Every 15 years or so, that indifference leads to cuts that eventually wreck retention — and then national leaders have to pull out all the stops and spend even more to solve the military manpower crisis they refused to prevent.

The real issue is, “How much is it worth for the country to be able to defend itself?”

Read rest of story….

Phi Beta Iota: With all due respect to MOAA, the real issue is NOT “what price defense” but rather “how best to defend.”  There are three simple solutions to the military and and benefits problem that do NOT require reductions:

1.  Restore the universal draft including immigrants and including a mid-career “sabatical” between military and private sector.  This bonds the nation–one boot camp, three choices: Armed Forces, Peace Corps, Homeland Service.
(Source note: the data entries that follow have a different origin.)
(** X3. Where the reference table repeats no identifier and every row of
    the csv tables carries an identifier of the table, the cache is aligned
    with the table: its [i]-th sequence is that of the [i]-th identifier,
    namely the values, NaN removed, of the last row that carries the
    identifier, or the empty sequence if no row does. *)
Theorem cache_aligned m4_ids tables :
  NoDup m4_ids ->
  (forall r, r ∈ concat tables -> fst r ∈ m4_ids) ->
  let cache := cache_of m4_ids tables in
  keys cache = m4_ids /\
  length (dict_values cache) = length m4_ids /\
  forall i m4id,
    m4_ids !! i = Some m4id ->
    dict_values cache !! i =
    Some (match last_row m4id tables with
          | Some row => strip_nan row
          | None => []
          end).
Proof.
  intros Hnd Hrows cache.
  assert (Hkeys : keys cache = m4_ids).
  { subst cache. rewrite keys_cache_of. unfold first_occurrences.
    rewrite fold_left_app, (fold_add_key_fresh m4_ids []) by exact Hnd.
    apply fold_add_key_seen. intros k Hk.
    apply list_elem_of_In, in_map_iff in Hk as (r & <- & Hr).
    apply Hrows, list_elem_of_In, Hr. }
  split; [exact Hkeys|]. split.
  - transitivity (length (keys cache)); [|rewrite Hkeys; reflexivity].
    unfold dict_values, keys. rewrite !length_map. reflexivity.
  - intros i m4id Hi.
    destruct (dict_values_lookup cache i m4id) as (v & Hv & Hpos);
      [rewrite Hkeys; exact Hnd|rewrite Hkeys; exact Hi|].
    subst cache. rewrite getitem_cache_of in Hv by (eapply list_elem_of_lookup_2, Hi).
    injection Hv as <-. exact Hpos.
Qed.

End CacheFacts.

Lemma cache_aligned_staging :
  dict_values (cache_of Staging.m4_ids [Staging.table; Staging.revision]) !! 0%nat
  = Some [7; 9]%float.
Proof.
  assert (Hnd : NoDup Staging.m4_ids)
    by (apply (bool_decide_unpack _); vm_compute; exact I).
  assert (Hrows : forall r, r ∈ concat [Staging.table; Staging.revision] ->
                            fst r ∈ Staging.m4_ids)
    by (apply Forall_forall, (bool_decide_unpack _); vm_compute; exact I).
  destruct (cache_aligned Staging.m4_ids [Staging.table; Staging.revision] Hnd Hrows)
    as (_ & _ & Hrow).
  exact (Hrow 0%nat "Y1" eq_refl).
Defined.

(** ** [build_cache] *)

Section BuildCacheFacts.
Context {F : Type} `{NumPy F}.
Variable DATASETS_PATH : string.
Variable glob : string -> IO F (list string).

Local Abbreviation read_csv_into :=
  (fun (d : list (string * list F)) (train_csv : string) =>
     dataset ← open_read train_csv;
     rows ← lift (series_rows dataset);
     mret (cache_rows d rows)).

Lemma read_tables_cons (p : string) (paths : list string) (d : list (string * list F))
    (w : World F) :
  io_for_each read_csv_into (p :: paths) d w =
  match files w !! p with
  | Some f =>
      match series_rows f with
      | Ok rows => io_for_each read_csv_into paths (cache_rows d rows) (logged (EvRead p) w)
      | Raise e => (Raise e, logged (EvRead p) w)
      end
  | None => (Raise (FileNotFoundError p), logged (EvRead p) w)
  end.
Proof.
  cbn [io_for_each]. unfold mbind at 1, io_bind at 1. unfold mbind at 1, io_bind at 1.
  unfold open_read. destruct (files w !! p) as [f|]; [|reflexivity].
  destruct (series_rows f); reflexivity.
Qed.
(** X8. The parameters of a request reach the pipeline unchanged. When a
    request without config is accepted and its task is the next one run,
    the pipeline is launched exactly once, with the script path, the mode
    flag ([--batch] for mode "batch", [--daemon] for every other mode
    string), the job's staging, workspace and output directories, and the
    request's gpu, render pipeline and scale strings, each as one argument
    of its own; afterwards the schedule is as before the submission and the
    job's status is terminal. *)
Theorem submitted_parameters_reach_pipeline
    (rnd : N) (request : ProcessingRequest) (proc : Subprocess) (w w1 : World) :
  config_truthy (req_config request) = false →
  stage_input (os_path_join INGEST_DIR (generate_job_id rnd)) request w = (Ok tt, w1) →
  trace (run w [Submit rnd request; Execute (length (background_tasks w)) proc]) =
    trace w ++
      [ SubprocessRun
          [ "/workspace/colmap.sh";
            if String.eqb (req_mode request) "batch" then "--batch" else "--daemon";
            "--ingest-dir"; os_path_join INGEST_DIR (generate_job_id rnd);
            "--colmap-workspace"; os_path_join COLMAP_WORKSPACE (generate_job_id rnd);
            "--nerfstudio-output"; os_path_join NERFSTUDIO_OUTPUT (generate_job_id rnd);
            "--gpu"; req_gpu request;
            "--render-pipeline"; req_render_pipeline request;
            "--scale"; req_scale request ] ]
  ∧ background_tasks (run w [Submit rnd request; Execute (length (background_tasks w)) proc])
    = background_tasks w
  ∧ ∃ r,
      PROCESSING_JOBS
        (run w [Submit rnd request; Execute (length (background_tasks w)) proc])
        !! generate_job_id rnd = Some r
      ∧ is_terminal (status r) = true.
Proof.
  intros Hcfg Hstage.
  pose proof (stage_input_frame (os_path_join INGEST_DIR (generate_job_id rnd)) request w)
    as (Hj & Hb & Ht).
  rewrite Hstage in Hj, Hb, Ht. world_simpl.
  cbn [run fold_left]. cbn [step].
  rewrite start_processing_unfold, Hstage. world_simpl.
  rewrite Hb, list_lookup_middle, delete_middle, app_nil_r by done.
  rewrite run_colmap_script_unfold, write_config_none by done.
  unfold build_cmd, base_cmd.
  cbn [mode input_path job_id gpu render_pipeline scale job_params_of].
  rewrite app_nil_r. cbv zeta. world_simpl.
  match goal with |- context [proc ?c ?f] => destruct (proc c f) as [[result | e] fs2] end;
    world_simpl; rewrite Ht, lookup_insert_eq; (split_and!; [done | done |]).
  - eexists. split; [done |]. by destruct (Z.eqb (returncode result) 0).
  - eexists. split; [done |]. done.
Qed.

Lemma submitted_parameters_reach_pipeline_witness :
  trace (run (initial_world example_fs)
           [Submit 1 plain_request;
            Execute (length (background_tasks (initial_world example_fs))) pipeline_ok]) =
    trace (initial_world example_fs) ++
      [ SubprocessRun
          [ "/workspace/colmap.sh";
            if String.eqb (req_mode plain_request) "batch" then "--batch" else "--daemon";
            "--ingest-dir"; os_path_join INGEST_DIR (generate_job_id 1);
            "--colmap-workspace"; os_path_join COLMAP_WORKSPACE (generate_job_id 1);
            "--nerfstudio-output"; os_path_join NERFSTUDIO_OUTPUT (generate_job_id 1);
            "--gpu"; req_gpu plain_request;
            "--render-pipeline"; req_render_pipeline plain_request;
            "--scale"; req_scale plain_request ] ].
Proof.
  apply (submitted_parameters_reach_pipeline 1 plain_request pipeline_ok
           (initial_world example_fs)
           (stage_input (os_path_join INGEST_DIR (generate_job_id 1)) plain_request
              (initial_world example_fs)).2);
    vm_compute; reflexivity.
Defined.

(** ** Where a job's files are *)

Lemma startswith_app_self (p s : string) : startswith p (p +:+ s) = true.
Proof.
  induction p as [| a p IH]; [done |].
  change (startswith (String a p) (String a (p +:+ s)) = true).
  cbn [startswith]. by rewrite Ascii.eqb_refl, IH.
Qed.

Lemma startswith_drop (q t k : string) :
  startswith (q +:+ t) k = true → startswith t (string_drop (String.length q) k) = true.
Proof.
  revert k. induction q as [| a q IH]; intros k H; [done |].
  change (startswith (String a (q +:+ t)) k = true) in H.
  destruct k as [| b k]; [done |]. cbn [startswith] in H.
  apply andb_true_iff in H as [_ H]. cbn [String.length string_drop]. by apply IH.
Qed.

(** The staging directory of a generated identifier: its text, that it does
    not end in a separator, and that it is the last prefix of itself. *)
Lemma staging_dir_facts (rnd : N) :
  let dir := os_path_join INGEST_DIR (generate_job_id rnd) in
  dir = "/workspace/ingest/" +:+ generate_job_id rnd
  ∧ String.eqb dir "" || endswith_slash dir = false
  ∧ dir ∈ path_prefixes dir.
Proof.
  cbv zeta. pose proof (generate_job_id_is_uuid rnd) as Hid.
  destruct (staging_dir_prefixes _ Hid) as [Hdir Hprefixes].
  assert (generate_job_id rnd ≠ "") as Hne by (intros E; by rewrite E in Hid).
  split_and!; [done | |].
  - rewrite Hdir, string_app_nonempty, endswith_slash_app by done.
    by apply no_slash_not_endswith, is_uuid_no_slash.
  - rewrite Hprefixes, <- Hdir. do 2 apply list_elem_of_further. apply list_elem_of_here.
Qed.
Lemma fix_without_markers_throws_witness :
  App.run sample_platform
    ([App.fetch_failed; App.zoom_clicked 0]
     ++ App.locationfound 48.5 2.25 :: [App.fetched [twin_a]])
    App.initial
  = Thrown TypeError.
Proof. apply fix_without_markers_throws. reflexivity. Defined.
End AppClaims.
(** C3. With a lap anchor present in the previous State, the derived
    State has one lap more iff the previous position was farther than
    the radius from the anchor and the sample's position is within the
    radius, and the same laps otherwise; with no anchor the laps are
    carried over; so a previous position within the radius adds no lap. *)
Theorem laps_incremented_iff_crossed (sample : Telemetry.t) (prev : State) :
  let new := derive sample (Some prev) in
  let cur := (Telemetry.position_lat sample, Telemetry.position_lng sample) in
  laps new
  = laps prev
    + match lapAnchor prev with
      | Some anchor =>
          if crossed anchor LAP_ADD_RADIUS_METERS (position prev) cur
          then 1 else 0
      | None => 0
      end
  /\ (forall anchor, lapAnchor prev = Some anchor ->
        (laps new = laps prev + 1
         <-> (PyFloat.gtb (geodesic_m (position prev) anchor)
                LAP_ADD_RADIUS_METERS = true
              /\ PyFloat.leb (geodesic_m cur anchor)
                   LAP_ADD_RADIUS_METERS = true))
        /\ (laps new = laps prev \/ laps new = laps prev + 1)
        /\ (crossed anchor LAP_ADD_RADIUS_METERS (position prev) cur = false ->
            laps new = laps prev)
        /\ (PyFloat.leb (geodesic_m (position prev) anchor)
              LAP_ADD_RADIUS_METERS = true ->
            laps new = laps prev))
  /\ (lapAnchor prev = None -> laps new = laps prev)
  /\ lapAnchor new = lapAnchor prev.
Proof.
  intros new cur.
  destruct (update_from_previous_fields (State_of_telemetry sample) prev)
    as (_ & _ & Hla & Hlo & Hl).
  fold (derive sample (Some prev)) in Hl, Hla, Hlo. fold new in Hl, Hla, Hlo.
  change (position (State_of_telemetry sample)) with cur in Hl.
  split; [exact Hl |]. split; [| split].
  - intros anchor Ha. rewrite Ha in Hl.
    assert (Hc : crossed anchor LAP_ADD_RADIUS_METERS (position prev) cur = true
                 <-> PyFloat.gtb (geodesic_m (position prev) anchor)
                       LAP_ADD_RADIUS_METERS = true
                     /\ PyFloat.leb (geodesic_m cur anchor)
                          LAP_ADD_RADIUS_METERS = true)
      by (unfold crossed; apply andb_true_iff).
    rewrite <- Hc.
    assert (Hin : PyFloat.leb (geodesic_m (position prev) anchor)
                    LAP_ADD_RADIUS_METERS = true ->
                  crossed anchor LAP_ADD_RADIUS_METERS (position prev) cur = false).
    { intros Hle. unfold crossed. now rewrite (leb_not_gtb _ _ Hle). }
    destruct (crossed anchor LAP_ADD_RADIUS_METERS (position prev) cur).
    + repeat split; intros; try lia; try discriminate.
      specialize (Hin ltac:(assumption)). discriminate.
    + repeat split; intros; try lia; try discriminate.
  - intros Ha. rewrite Ha in Hl. lia.
  - unfold lapAnchor. now rewrite Hla, Hlo.
Qed.
(* ===== verification/Table.v ===== *)
(** * The dictionary interface

    What the hash tables of libaspect promise to the components built on them
    (types, configuration, registries): operations on a table of [V] pointers,
    and the laws that make it a finite map from strings.  HashSpec.v gives the
    instance; clients are proved against the laws alone. *)
From S2P Require Import Prelude.

Class Table (T : Type → Type) := {
  t_create {V} : string → Z → Z → T V;
  t_get {V} : T V → string → option (option V);
  t_add {V} : T V → string → option V → option (T V * Z);
  t_set {V} : T V → string → option V → option (T V * Z);
  t_del {V} : T V → string → option (T V * Z);
  (** [t_repr h m]: the table [h] holds the pairs of [m]. *)
  t_repr {V} : T V → gmap string V → Prop;
  t_create_repr {V} nm sz ty : 0 < sz < 2 ^ 31 → t_repr (V := V) (t_create nm sz ty) ∅;
  t_get_repr {V} (h : T V) m k : t_repr h m → t_get h k = Some (m !! k);
  t_add_repr {V} (h : T V) m k v :
    t_repr h m → ∃ h' r, t_add h k (Some v) = Some (h', r) ∧ t_repr h' (<[k := v]> m);
  t_set_repr {V} (h : T V) m k v :
    t_repr h m → ∃ h' r, t_set h k (Some v) = Some (h', r) ∧ t_repr h' (<[k := v]> m);
  t_del_repr {V} (h : T V) m k :
    t_repr h m → ∃ h' r, t_del h k = Some (h', r) ∧ t_repr h' (delete k m);
}.

(** Run the next table operation of the goal through its law. *)
Ltac table_step :=
  match goal with
  | H : t_repr ?h ?m |- context [t_get ?h ?k] => rewrite (t_get_repr h m k H); mstep
  | H : t_repr ?h ?m |- context [t_add ?h ?k (Some ?v)] =>
      let h' := fresh "h" in let r := fresh "r" in
      destruct (t_add_repr h m k v H) as (h' & r & -> & ?); mstep
  | H : t_repr ?h ?m |- context [t_set ?h ?k (Some ?v)] =>
      let h' := fresh "h" in let r := fresh "r" in
      destruct (t_set_repr h m k v H) as (h' & r & -> & ?); mstep
  | H : t_repr ?h ?m |- context [t_del ?h ?k] =>
      let h' := fresh "h" in let r := fresh "r" in
      destruct (t_del_repr h m k H) as (h' & r & -> & ?); mstep
  end.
2.  Establish Constitutional honest government tht does not lead the Republic into elective wars for ideological and private reasons on the basis of (most recently) 935 documented lies.  The same honest government can be expected to end the acquisition of things we do not need (e.g. missile defense in Poland, J-22, new nuclear submarine) at costs we cannot afford.

3.  End the fiction that future Medicare costs re unfunded.  They are only unfunded because a corrupt Congress in cahoots with a corrupt Administration (both parties) has forbidden price negotiation.  The minute we restore honest government current and future Medicare costs come down to 1% (ONE percent) of what we pay now.

Thomas Jefferson:  A Nation's best defense is an educated citizenry.

Russell Ackoff:  Stop trying to do the wrong things righter; do the right things.

Robert Steele:  The truth at any cost reduces all other costs.